The side room laboratory


 When I was a final year medical student, many years ago, we used to have a side room laboratory in every medical ward. It was the job of the final year student to do the simple laboratory tests needed by the patients like urinalysis, stool exam, blood counts etc. We used to spend a considerable time in that laboratory which also served as our meeting place to discuss medical issues and also chat about various subjects. When I became a resident doctor I also used to spend a significant time during afternoons and nights in the side room laboratory doing simple tests that were needed by newly admitted patients. That was part of the job of the resident doctor. Even in my membership examination in London, when I was given my long case I was shown the side room laboratory and asked to do, if I want to, whatever test I thought useful in reaching a diagnosis. When I was training in kidney disease, they used to say: a good nephrologist is one who looks at the urine himself.
Things gradually changed. By the time I was on the teaching staff, medical students were relieved from this duty although some hospitals retained a simple side room laboratory used by the occasional keen student or resident. These also gradually disappeared. All tests came to be sent to the general laboratory of the hospital.

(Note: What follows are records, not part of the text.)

(** Joining plain segments to a normalized path appends them. *)
Lemma join_plain path seg :
  normalized path -> path <> [Path.slash] -> plain seg ->
  Path.join [path; seg] = path ++ Path.slash :: seg.
Proof.
  intros (stack & Hplain & Hp) Hroot Hseg.
  assert (stack <> []) as Hstack.
  { intros ->. apply Hroot. subst. reflexivity. }
  assert (Path.isAbsolute path = true) as Ha by (subst; reflexivity).
  destruct Hseg as (Hne & Hdot & Hdots & Hslash).
  unfold Path.join.
  assert (filter (fun a : jsstring => a <> []) [path; seg] = [path; seg]) as ->.
  { rewrite filter_cons_True by (subst; discriminate).
    rewrite filter_cons_True by exact Hne. reflexivity. }
  rewrite bool_decide_eq_false_2 by discriminate.
  rewrite joinSegments_cons by discriminate. simpl Path.joinSegments.
  unfold Path.normalize.
  rewrite bool_decide_eq_false_2 by (subst; discriminate).
  assert (Path.isAbsolute (path ++ Path.slash :: seg) = true) as -> by (subst; reflexivity).
  rewrite normalizeString_segmentStack, segmentStack_app.
  rewrite (normalized_segmentStack path stack Hplain Hp).
  rewrite split_no_slash by exact Hslash. simpl foldl.
  rewrite pushSegment_plain by (repeat split; assumption).
  simpl rev. rewrite joinSegments_snoc.
  2:{ intros E. apply Hstack. apply (f_equal (@rev jsstring)) in E.
      rewrite rev_involutive in E. exact E. }
  rewrite bool_decide_eq_false_2.
  2:{ intros E. apply app_eq_nil in E as [_ E]. discriminate. }
  assert (last (path ++ Path.slash :: seg) = last seg) as Hlast.
  { rewrite last_app. destruct seg as [|c seg]; [congruence|].
    rewrite last_cons. destruct (last (c :: seg)) eqn:E; [reflexivity|].
    apply last_None in E. discriminate. }
  rewrite Hlast.
  assert (match last seg with Some c => c =? Path.slash | None => false end = false) as ->.
  { destruct (last seg) as [c|] eqn:E; [|reflexivity].
    apply Z.eqb_neq. intros ->. apply Hslash.
    apply last_Some in E as [l' ->]. apply elem_of_app. right. left. }
  simpl negb. cbv iota. rewrite Hp. reflexivity.
Qed.

(** ** What a method leaves alone *)

Section Keeps.
Context {B : Type} (f : State -> B).

Lemma keeps_ret {A} (a : A) : keeps f (ret a).
Proof. intros st. reflexivity. Qed.

Lemma keeps_throw {A} e : keeps f (@throw A e).
Proof. intros st. reflexivity. Qed.

Lemma keeps_gets {A} (g : State -> A) : keeps f (gets g).
Proof. intros st. reflexivity. Qed.

Lemma keeps_bind {A C} (m : M A) (k : A -> M C) :
  keeps f m -> (forall a, keeps f (k a)) -> keeps f (bind m k).
Proof.
  intros Hm Hk st. specialize (Hm st). unfold bind, stateOf in *.
  destruct (m st) as [st' [a|e]]; cbn [fst] in *; [|exact Hm].
  rewrite <- Hm. apply Hk.
Qed.


Lemma keeps_forEach {A} (l : list A) (body : A -> M unit) :
  (forall x, keeps f (body x)) -> keeps f (forEach l body).
Proof.
  intros Hb. induction l as [|x l IH]; simpl; [apply keeps_ret|].
  apply keeps_bind; [apply Hb|intros _; exact IH].
Qed.

Lemma keeps_mapM {A C} (g : A -> M C) (l : list A) :
  (forall x, keeps f (g x)) -> keeps f (mapM g l).
Proof.
  intros Hg. induction l as [|x l IH]; simpl; [apply keeps_ret|].
  apply keeps_bind; [apply Hg|intros y].
  apply keeps_bind; [exact IH|intros ys; apply keeps_ret].
Qed.

(** A view that does not read the deliveries is kept by [log]. *)
Lemma keeps_log projectId level message :
  (forall g st, f (withDelivered g st) = f st) ->
  keeps f (log projectId level message).
Proof. intros H st. rewrite log_delivered. apply H. Qed.

Lemma keeps_mkdir p :
  (forall g st, f (withDirs g st) = f st) -> keeps f (mkdir p).
Proof.
  intros H st. unfold mkdir. destruct (forallb _ _); [apply H|reflexivity].
Qed.

Lemma keeps_fsWriteFile p content :
  (forall g st, f (withFiles g st) = f st) -> keeps f (fsWriteFile p content).
Proof.
  intros H st. unfold fsWriteFile.
  repeat destruct (bool_decide _); try reflexivity. apply H.
Qed.

End Keeps.

Lemma keeps_getTemplate {B} (f : State -> B) cfg framework :
  keeps f (getTemplate cfg framework).
Proof.
  intros st. unfold getTemplate. repeat destruct (bool_decide _); reflexivity.
Qed.

Lemma generateProjectFiles_keeps_projects cfg project :
  keeps projects (generateProjectFiles cfg project).
Proof.
  unfold generateProjectFiles.
  apply keeps_bind; [apply keeps_log; reflexivity|intros _].
  apply keeps_bind; [apply keeps_getTemplate|intros [entries|]]; [|apply keeps_throw].
  apply keeps_bind; [|intros _; apply keeps_log; reflexivity].
  apply keeps_forEach. intros [filePath content].
  apply keeps_bind; [apply keeps_mkdir; reflexivity|intros _].
  apply keeps_fsWriteFile. reflexivity.
Qed.

(** ** Where projects and their files live *)

Lemma sanitize_no_slash name : Path.slash ∉ sanitize name.
Proof.
  unfold sanitize. intros H. apply list_elem_of_fmap in H as (c & Hc & _).
  destruct (JS.inRange 97 122 c || JS.isDigit c || (c =? 45)) eqn:E.
  - subst c. vm_compute in E. discriminate.
  - discriminate.
Qed.

Lemma isHex_no_slash l : forallb isHex l = true -> Path.slash ∉ l.
Proof.
  intros H Hin. rewrite forallb_forall in H.
  apply list_elem_of_In in Hin. apply H in Hin. vm_compute in Hin. discriminate.
Qed.

Lemma directoryName_plain name bytes :
  plain (directoryName name (generateId bytes)).
Proof.
  unfold directoryName.
  change (js "-" ++ JS.slice0 6 (generateId bytes))
    with (45 :: JS.slice0 6 (generateId bytes)).
  assert (45 ∈ sanitize name ++ 45 :: JS.slice0 6 (generateId bytes)) as Hdash.
  { apply elem_of_app. right. left. }
  repeat split.
  - intros E. rewrite E in Hdash. inversion Hdash.
  - intros E. rewrite E in Hdash. revert Hdash. change (45 ∉ js "."). by_compute.
  - intros E. rewrite E in Hdash. revert Hdash. change (45 ∉ js ".."). by_compute.
  - intros H. apply elem_of_app in H as [H|H].
    + exact (sanitize_no_slash name H).
    + apply elem_of_cons in H as [H|H]; [discriminate|].
      revert H. apply isHex_no_slash. unfold JS.slice0, generateId.
      apply forallb_take, toHex_isHex.
Qed.

Lemma PROJECTS_DIR_normalized cfg :
  Path.isAbsolute (cwd cfg) = true ->
  normalized (PROJECTS_DIR cfg) /\ PROJECTS_DIR cfg <> [Path.slash].
Proof.
  intros Ha. unfold PROJECTS_DIR.
  rewrite resolve_relative by (exact Ha || reflexivity).
  change (Path.split (js "projects")) with [js "projects"]. simpl foldl.
  rewrite pushSegment_plain.
  2:{ repeat split; try discriminate.
      by_compute. }
  split.
  - exists (js "projects" :: segmentStack (cwd cfg)). split; [|reflexivity].
    constructor; [|apply segmentStack_plain].
    repeat split; try discriminate.
    by_compute.
  - intros E. injection E as E. simpl rev in E.
    destruct (rev (segmentStack (cwd cfg))) as [|x l]; [discriminate|].
    simpl app in E. rewrite joinSegments_cons in E by (destruct l; discriminate).
    apply app_eq_nil in E as [_ E]. discriminate.
Qed.

Lemma createProject_Ok cfg bytes params st project :
  resultOf (createProject cfg bytes params st) = Ok project ->
  project =
    Project.mk (generateId bytes) (param_name params) (param_framework params)
      (param_description params)
      (Path.join [PROJECTS_DIR cfg;
                  directoryName (param_name params) (generateId bytes)])
      (now st) /\
  projects (stateOf (createProject cfg bytes params st)) !! generateId bytes =
    Some project.
Proof.
  unfold createProject, bind. rewrite log_delivered, mkdir_withDelivered.
  destruct (mkdir_fields
              (Path.join [PROJECTS_DIR cfg;
                          directoryName (param_name params) (generateId bytes)]) st)
    as (Hmp & Hmf & Hmn).
  destruct (mkdir _ st) as [st1 [[]|e1]]; unfold resultOf, stateOf in *;
    cbn [fst snd] in *; [|discriminate].
  unfold gets, modify. cbn [fst snd now withDelivered]. rewrite Hmn.
  match goal with |- context [generateProjectFiles cfg ?p ?s] =>
    destruct (generateProjectFiles cfg p s) as [st2 [[]|e2]] eqn:Eg end;
    cbn [fst snd]; [|discriminate].
  rewrite log_delivered. unfold ret. cbn [fst snd].
  intros [= <-]. split; [reflexivity|].
  cbn [projects withDelivered].
  match type of Eg with generateProjectFiles cfg ?p ?s = _ =>
    pose proof (generateProjectFiles_keeps_projects cfg p s) as Hkeep end.
  rewrite Eg in Hkeep.
  unfold stateOf in Hkeep. cbn [fst] in Hkeep. rewrite Hkeep.
  cbn [projects withProjects]. apply lookup_insert_eq.
Qed.

(** X1. Whatever the name asked for, a project that [createProject]
    returns lives in a directory directly below the projects directory:
    its path is the projects directory, a slash, and a directory name
    without slash made of the sanitized name and six digits of the id. *)
Theorem createProject_path_is_child_of_projects_dir cfg bytes params st project :
  Path.isAbsolute (cwd cfg) = true ->
  resultOf (createProject cfg bytes params st) = Ok project ->
  Project.path project =
    PROJECTS_DIR cfg ++ Path.slash ::
      directoryName (param_name params) (generateId bytes) /\
  (Path.slash ∉ directoryName (param_name params) (generateId bytes)) /\
  Path.within (PROJECTS_DIR cfg) (Project.path project) = true /\
  projects (stateOf (createProject cfg bytes params st)) !! Project.id project =
    Some project.
Proof.
  intros Ha Hok. destruct (createProject_Ok _ _ _ _ _ Hok) as [Hp Hreg].
  destruct (PROJECTS_DIR_normalized cfg Ha) as [Hn Hroot].
  pose proof (directoryName_plain (param_name params) bytes) as Hd.
  assert (Project.path project =
            PROJECTS_DIR cfg ++ Path.slash ::
              directoryName (param_name params) (generateId bytes)) as Hpath.
  { rewrite Hp. cbn [Project.path]. apply join_plain; assumption. }
  split; [exact Hpath|]. split; [apply Hd|]. split.
  - rewrite Hpath. unfold Path.within. apply orb_true_iff. right.
    change (PROJECTS_DIR cfg ++ Path.slash ::
              directoryName (param_name params) (generateId bytes))
      with (PROJECTS_DIR cfg ++ [Path.slash] ++
              directoryName (param_name params) (generateId bytes)).
    rewrite app_assoc.
    generalize (PROJECTS_DIR cfg ++ [Path.slash]). intros l.
    induction l as [|c l IH]; simpl.
    + destruct (directoryName _ _); reflexivity.
    + rewrite Z.eqb_refl. exact IH.
  - rewrite Hp at 1. cbn [Project.id]. exact Hreg.
Qed.

Lemma createProject_path_is_child_of_projects_dir_sample :
  let params := {| param_name := js "../../etc/Passwd"; param_framework := js "react";
                   param_description := None |} in
  let project :=
    Project.mk sampleId (js "../../etc/Passwd") (js "react") None
      (js "/srv/app/projects/------etc-passwd-abc123") 0 in
  Path.isAbsolute (cwd sampleConfig) = true /\
  resultOf (createProject sampleConfig sampleBytes params (fresh ∅ ∅ 0)) = Ok project /\
  Project.path project =
    PROJECTS_DIR sampleConfig ++ Path.slash ::
      directoryName (param_name params) (generateId sampleBytes) /\
  Path.within (PROJECTS_DIR sampleConfig) (Project.path project) = true.
Proof.
  intros params project.
  assert (resultOf (createProject sampleConfig sampleBytes params (fresh ∅ ∅ 0)) =
            Ok project) as Hok by (vm_compute; reflexivity).
  split; [reflexivity|]. split; [exact Hok|].
  destruct (createProject_path_is_child_of_projects_dir sampleConfig sampleBytes
              params (fresh ∅ ∅ 0) project eq_refl Hok) as (Hpath & _ & Hin & _).
  split; [exact Hpath|exact Hin].
Defined.

Lemma writeFile_keeps_projects cfg projectId filePath content :
  keeps projects (writeFile cfg projectId filePath content).
Proof.
  unfold writeFile. apply keeps_bind; [apply keeps_gets|intros [project|]];
    [|apply keeps_throw].
  destruct (negb _); [apply keeps_throw|].
  apply keeps_bind; [apply keeps_log; reflexivity|intros _].
  apply keeps_bind; [apply keeps_mkdir; reflexivity|intros _].
  apply keeps_bind; [apply keeps_fsWriteFile; reflexivity|intros _].
  apply keeps_log; reflexivity.
Qed.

Was that a change for the better?
If you are working in a place where a reliable laboratory is available and easy to reach all the time, then clinicians probably do not need to involve themselves in doing laboratory tests. That will save them more time to spend with their patients. Laboratory people are also more skilled and experienced in laboratory work and their results should be more reliable.
But, do all clinicians work in such convenient circumstances?
Many do not, especially in less developed countries. For these, some simple laboratory tests done on the patient's bedside or in a small side room laboratory can be immensely useful. Examining the urine can be done in minutes in the presence of dipsticks that test for various chemicals like protein, sugar, ketones, hemoglobin, bilirubin, urinobilingen etc. Vital information about the state of the urinary system and the whole body can then be obtained. Looking at a urine drop under the microscope searching for various cells gives important information about the urinary system. Seeing bacteria swimming in that drop may be more reliable in diagnosing urinary infection  than a urine culture done by a laboratory of a questionable quality. It also gives a rough idea about the number of bacteria (knowing that one bacterium in a high power field corresponds roughly to 30,000 bacteria in a milliliter of the urine sample). Looking at a drop of cerebrospinal fluid under the microscope in the middle of the night when the hospital laboratory is not open yet, can be sufficient to start treatment of meningitis and probably save life. Many more examples can be cited.

Clinicians' performance of simple laboratory tests still has a place in medical practice and medical education especially in less developed countries.